• YOUR GOAL: All that is wanted is a word-for-word copy of the line with "apply (valid_candidates_keys _" and every line after it in the data below.

• Collected data entries:
╔══

Lemma add_keys_sources R r holder incoming local fresh closest f :
  sources_ok R f → reports_of holder incoming fresh f ⊆ R →
  let '(out, f', _) := add_keys r holder incoming local fresh closest f in
  sources_ok R f' ∧ outs_justified R out.
Proof.
  intros Hso Hrep. unfold add_keys.
  destruct (if fresh then _ else _) as [cs f1] eqn:E.
  assert (sources_ok R f1 ∧ ∀ (p : bytes) (addr : NetworkAddress) (t : ValidationType), (p, addr, t) ∈ cs →
    if fresh then ∃ q, mkReport holder addr t true q ∈ R else justified R (to_record_key addr) t p) as [Hso1 Hcs].
  { assert (∀ addr t, (addr, t) ∈ incoming → mkReport holder addr t fresh (is_peer_trustworthy holder f) ∈ R) as Hin
      by (intros addr t Hin; apply Hrep, list_elem_of_fmap; by exists (addr, t)).
    destruct fresh.
    - injection E as <- <-. split; [done|].
      intros p addr t ([addr' t'] & [= -> -> ->] & Hk)%list_elem_of_fmap. eexists. by apply Hin.
    - destruct (valid_candidates_spec R _ _ _ _ _ _ _ _ (so_initial R f Hso) Hin E) as (Hi & Hp & Hr & _ & Hcs).
      split; [|intros p addr t Hc; by apply Hcs].
      split; [rewrite Hp; apply Hso|rewrite Hr; apply Hso|done]. }
  set (f2 := rf_with_fetches (remove_stored_keys local f1) _ _).
  assert (sources_ok R f2) as Hso2.
  { apply (sources_ok_sub R f1); [| |done|done]; simpl; [etrans; apply retain_subseteq|apply retain_subseteq]. }
  destruct (foldl _ ([], f2) cs) as [ks f3] eqn:E3.
  apply (add_candidates_sources R) in E3 as [Hso3 Hks]; [|done|by intros h k ?%elem_of_nil|done].
  pose proof (next_keys_sources R r f3 Hso3) as Hn.
  destruct (next_keys_to_fetch r f3) as [[out f4] ev]. destruct Hn as [Hso4 Hout]. split; [done|].
  intros h k [?|?]%elem_of_app; [by apply Hks|by apply Hout].
Qed.

(** The operations of the fetcher. *)
Inductive FetcherOp :=
  | FAddKeys (r : Readings) (holder : bytes) (incoming : list (NetworkAddress * ValidationType))
      (local : gmap bytes (NetworkAddress * ValidationType * DataTypes)) (fresh : bool)
      (closest : list NetworkAddress)
  | FSetFarthest (farthest : option bytes)
  | FNewPut (r : Readings) (key : bytes) (t : ValidationType)
  | FEarlyCompleted (r : Readings) (key : bytes) (t : ValidationType)
  | FNext (r : Readings)
  | FScores (clk : nat → Z) (random_peer : bytes) (scores : list (bytes * bool))
  | FSetRange (d : Z).

Definition run_fop (op : FetcherOp) f : list (bytes * bytes) * ReplicationFetcher :=
  match op with
  | FAddKeys r holder incoming local fresh closest => (add_keys r holder incoming local fresh closest f).1
  | FSetFarthest farthest => ([], set_farthest_on_full farthest f)
  | FNewPut r key t => (notify_about_new_put r key t f).1
  | FEarlyCompleted r key t => (notify_fetch_early_completed r key t f).1
  | FNext r => (next_keys_to_fetch r f).1
  | FScores clk p scores => ([], add_peer_scores clk p scores f)
  | FSetRange d => ([], set_replication_distance_range d f)
  end.

Definition op_reports (op : FetcherOp) f : list Report :=
  match op with
  | FAddKeys _ holder incoming _ fresh _ => reports_of holder incoming fresh f
  | _ => []
  end.

(** A run: the keys given out to fetch and the reports received, with the last state. *)
Fixpoint run_fops (ops : list FetcherOp) f : list (bytes * bytes) * list Report * ReplicationFetcher :=
  match ops with
  | [] => ([], [], f)
  | op :: ops' =>
    let '(out, f1) := run_fop op f in
    let '(outs, reps, f2) := run_fops ops' f1 in
    (out ++ outs, op_reports op f ++ reps, f2)
  end.

Lemma run_fop_sources R op f out f' :
  sources_ok R f → op_reports op f ⊆ R → run_fop op f = (out, f') → sources_ok R f' ∧ outs_justified R out.
Proof.
  intros Hso Hrep.
  assert (outs_justified R []) as Hnil by (by intros h k ?%elem_of_nil).
  assert (∀ r f0, sources_ok R f0 → (next_keys_to_fetch r f0).1 = (out, f') → sources_ok R f' ∧ outs_justified R out) as Hnext.
  { intros r f0 Hf0 E. pose proof (next_keys_sources R r f0 Hf0) as Hn.
    destruct (next_keys_to_fetch r f0) as [[? ?] ?]. simpl in E. by injection E as -> ->. }
  destruct op as [r holder incoming local fresh closest|farthest|r key t|r key t|r|clk p scores|d]; simpl.
  - pose proof (add_keys_sources R r holder incoming local fresh closest f Hso Hrep) as Hn.
    destruct (add_keys _ _ _ _ _ _ _) as [[? ?] ?]. simpl. by intros [= <- <-].
  - intros [= <- <-]. split; [|done]. unfold set_farthest_on_full. destruct farthest as [far|]; [|done].
    destruct (match rf_farthest_acceptable_distance f with Some _ => _ | None => _ end); [done|].
    apply (sources_ok_sub R f); [apply retain_subseteq..|done|done].
  - apply Hnext. apply (sources_ok_sub R f); [apply retain_subseteq..|done|done].
  - apply Hnext. apply (sources_ok_sub R f); [apply retain_subseteq..|done|done].
  - by apply Hnext.
  - intros [= <- <-]. split; [|done]. unfold add_peer_scores. destruct (add_scores _ _ _ _) as [m i].
    by apply (sources_ok_sub R f).
  - intros [= <- <-]. split; [|done]. by apply (sources_ok_sub R f).
Qed.

Lemma run_fops_sources R ops f outs reps f' :
  sources_ok R f → reps ⊆ R → run_fops ops f = (outs, reps, f') → sources_ok R f' ∧ outs_justified R outs.
Proof.
  revert f outs reps. induction ops as [|op ops IH]; intros f outs reps Hso Hrep; simpl.
  { intros [= <- <- <-]. split; [done|]. by intros h k ?%elem_of_nil. }
  destruct (run_fop op f) as [out f1] eqn:E1. destruct (run_fops ops f1) as [[outs' reps'] f2] eqn:E2.
  intros [= <- <- <-]. destruct (run_fop_sources R op f out f1 Hso ltac:(set_solver) E1) as [Hso1 Hout].
  destruct (IH f1 outs' reps' Hso1 ltac:(set_solver) E2) as [? Houts]. split; [done|].
  intros h k [?|?]%elem_of_app; [by apply Hout|by apply Houts].
Qed.

(** C23: nothing is fetched on the word of one unproven peer. In any run of a new fetcher, every key
    it gives out to fetch from a peer, and everything it queues or is fetching, was sent by that
    peer as a fresh replicate, or reported by that peer while its scores made it trustworthy, or
    reported by that peer and by a different one, neither untrustworthy when it reported. *)
Theorem fetch_sources_justified self ops outs reps f :
  run_fops ops (fetcher_new self) = (outs, reps, f) →
  (∀ h k, (h, k) ∈ outs → ∃ t, justified reps k t h) ∧
  (∀ k t p, is_Some (rf_to_be_fetched f !! (k, t, p)) → justified reps k t p) ∧
  (∀ k t p d, rf_on_going_fetches f !! (k, t) = Some (p, d) → justified reps k t p).
Proof.
  intros Hrun. destruct (run_fops_sources reps ops (fetcher_new self) outs reps f) as [Hso Hout]; [|done|done|].
  { split; simpl.
    - intros k t p [v Hv]. by rewrite lookup_empty in Hv.
    - intros k t p d Hv. by rewrite lookup_empty in Hv.
    - intros addr t peers fs p Hv. by rewrite lookup_empty in Hv. }
  split; [done|]. split; apply Hso.
Qed.

(** ** What is queued *)

Lemma add_candidates_queued now holder (cs : list (bytes * NetworkAddress * ValidationType)) acc f e :
  is_Some (rf_to_be_fetched (foldl (add_candidate now holder false) (acc, f) cs).2 !! e) →
  is_Some (rf_to_be_fetched f !! e) ∨ ∃ (p : bytes) (addr : NetworkAddress) (t : ValidationType), (p, addr, t) ∈ cs ∧ e = (to_record_key addr, t, p).
Proof.
  revert acc f. induction cs as [|[[p addr] t] cs IH]; intros acc f; simpl; [by left|].
  destruct (rf_to_be_fetched f !! (to_record_key addr, t, p)) eqn:E; intros [Hf|(p' & a' & t' & Hin & ->)]%IH.
  - by left.
  - right. exists p', a', t'. split; [by right|done].
  - simpl in Hf. apply lookup_insert_is_Some in Hf as [<-|[_ Hf]]; [right|by left].
    exists p, addr, t. split; [by left|done].
  - right. exists p', a', t'. split; [by right|done].
Qed.

Lemma next_keys_queue r f e :
  is_Some (rf_to_be_fetched (next_keys_to_fetch r f).1.2 !! e) → is_Some (rf_to_be_fetched f !! e).
Proof.
  pose proof (next_keys_cases r f) as Hc. pose proof (prune_expired_fields r f) as (_ & _ & _ & Hp & _).
  cbv zeta in *. destruct (next_keys_to_fetch r f) as [[out f'] ev]. cbn [fst snd].
  intros [v Hv]. exists v. eapply lookup_weaken; [|exact Hp].
  destruct Hc as [(_ & -> & _)|(l & started & og' & _ & _ & _ & _ & _ & ->)]; [done|].
  simpl in Hv. rewrite foldl_delete_lookup in Hv. by case_bool_decide.
Qed.

Lemma accumulate_keys now holder keys m k : k ∈ (accumulate now holder keys m).2 → k ∈ keys.
Proof.
  revert m. induction keys as [|k0 keys IH]; intros m; simpl; [done|].
  destruct (accumulate_one now holder k0 m) as [m1 b]. specialize (IH m1).
  destruct (accumulate now holder keys m1) as [m2 rest]. simpl in *. destruct b; set_solver.
Qed.

Lemma initial_majority_keys now holder keys f p addr t :
  (p, addr, t) ∈ (initial_majority_replicates now holder keys f).1 → (addr, t) ∈ keys.
Proof.
  unfold initial_majority_replicates.
  pose proof (accumulate_keys now holder keys (rf_initial_replicates f) (addr, t)) as Hk.
  destruct (accumulate _ _ _ _) as [m1 maj]. destruct (take_majorities maj m1) as [m2 res] eqn:E.
  intros Hin. apply Hk. by apply (take_majorities_spec _ _ _ _ E) in Hin as [? _].
Qed.

Lemma initial_majority_fields now holder keys f :
  rf_to_be_fetched (initial_majority_replicates now holder keys f).2 = rf_to_be_fetched f.
Proof.
  unfold initial_majority_replicates. destruct (accumulate _ _ _ _) as [m1 maj].
  by destruct (take_majorities maj m1).
Qed.

Lemma valid_candidates_queue now holder incoming local closest f cs f' :
  valid_candidates now holder incoming local closest f = (cs, f') →
  rf_to_be_fetched f' = rf_to_be_fetched f ∧ (is_peer_trustworthy holder f = Some false → cs = []).
Proof.
  unfold valid_candidates. set (keys := in_range_new_keys _ _ _ _ _).
  pose proof (initial_majority_fields now holder keys f) as Hf.
  destruct (initial_majority_replicates now holder keys f) as [maj f1].
  destruct (is_peer_trustworthy holder f) as [[]|]; by intros [= <- <-].
Qed.

Lemma valid_candidates_keys now holder incoming local closest f cs f' p addr t :
  valid_candidates now holder incoming local closest f = (cs, f') → (p, addr, t) ∈ cs →
  (addr, t) ∈ in_range_new_keys holder incoming local closest f.
Proof.
  unfold valid_candidates. set (keys := in_range_new_keys _ _ _ _ _).
  pose proof (initial_majority_keys now holder keys f p addr t) as Hk.
  destruct (initial_majority_replicates now holder keys f) as [maj f1].
  destruct (is_peer_trustworthy holder f) as [[]|]; intros [= <- <-].
  - intros [([addr' t'] & [= -> -> ->] & Hin)%list_elem_of_fmap|Hr]%push_absent_elem; [done|by apply Hk].
  - by intros ?%elem_of_nil.
  - apply Hk.
Qed.

(** A periodic replication list queues only what this node should hold and lacks. Every entry
    it adds to the queue is for an address of the list, whose record is not stored here, and which
    is no farther from this node than the farthest of its closest peers; and the list of a peer
    that is known to be untrustworthy adds nothing. *)
Theorem add_keys_queues_in_range r holder incoming local closest f k t p :
  is_Some (rf_to_be_fetched (add_keys r holder incoming local false closest f).1.2 !! (k, t, p)) →
  rf_to_be_fetched f !! (k, t, p) = None →
  is_peer_trustworthy holder f ≠ Some false ∧
  ∃ addr, to_record_key addr = k ∧ (addr, t) ∈ incoming ∧ local !! k = None ∧
    ∃ peer, peer ∈ closest ++ [rf_self_address f] ∧
      distance (rf_self_address f) (NA_RecordKey k) ≤ distance (rf_self_address f) peer.
Proof.
  unfold add_keys. destruct (valid_candidates _ _ _ _ _ _) as [cs f1] eqn:E.
  set (f2 := rf_with_fetches (remove_stored_keys local f1) _ _).
  destruct (foldl _ ([], f2) cs) as [ks f3] eqn:E3.
  pose proof (next_keys_queue r f3 (k, t, p)) as Hq.
  destruct (next_keys_to_fetch r f3) as [[out f4] ev]. cbn [fst snd] in *. intros Hin Hnone.
  apply Hq in Hin. change f3 with (ks, f3).2 in Hin. rewrite <- E3 in Hin.
  assert (rf_to_be_fetched f1 = rf_to_be_fetched f ∧ (is_peer_trustworthy holder f = Some false → cs = [])) as [Hf1 Hun].
  { apply valid_candidates_queue in E as [? ?]. done. }
  apply add_candidates_queued in Hin as [[v Hv]|(p' & addr & t' & Hc & [= -> -> ->])].
  { exfalso. apply retain_lookup_Some in Hv as [[Hv _]%retain_lookup_Some _]. rewrite Hf1 in Hv. congruence. }
  split; [intros Hf; rewrite (Hun Hf) in Hc; by apply elem_of_nil in Hc|].
  exists addr. split; [done|].
  apply (valid_candidates_keys _ _ _ _ _ _ _ _ _ _ _ E), in_range_new_keys_spec in Hc as (? & ? & peer & ? & ?).
  split; [done|]. split; [done|]. exists peer. split; [done|]. by rewrite distance_record_key.
Qed.
End sources.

╚══

• REPLY TO THE EXERCISE:
  apply (valid_candidates_keys _ _ _ _ _ _ _ _ _ _ _ E), in_range_new_keys_spec in Hc as (? & ? & peer & ? & ?).
  split; [done|]. split; [done|]. exists peer. split; [done|]. by rewrite distance_record_key.
Qed.
End sources.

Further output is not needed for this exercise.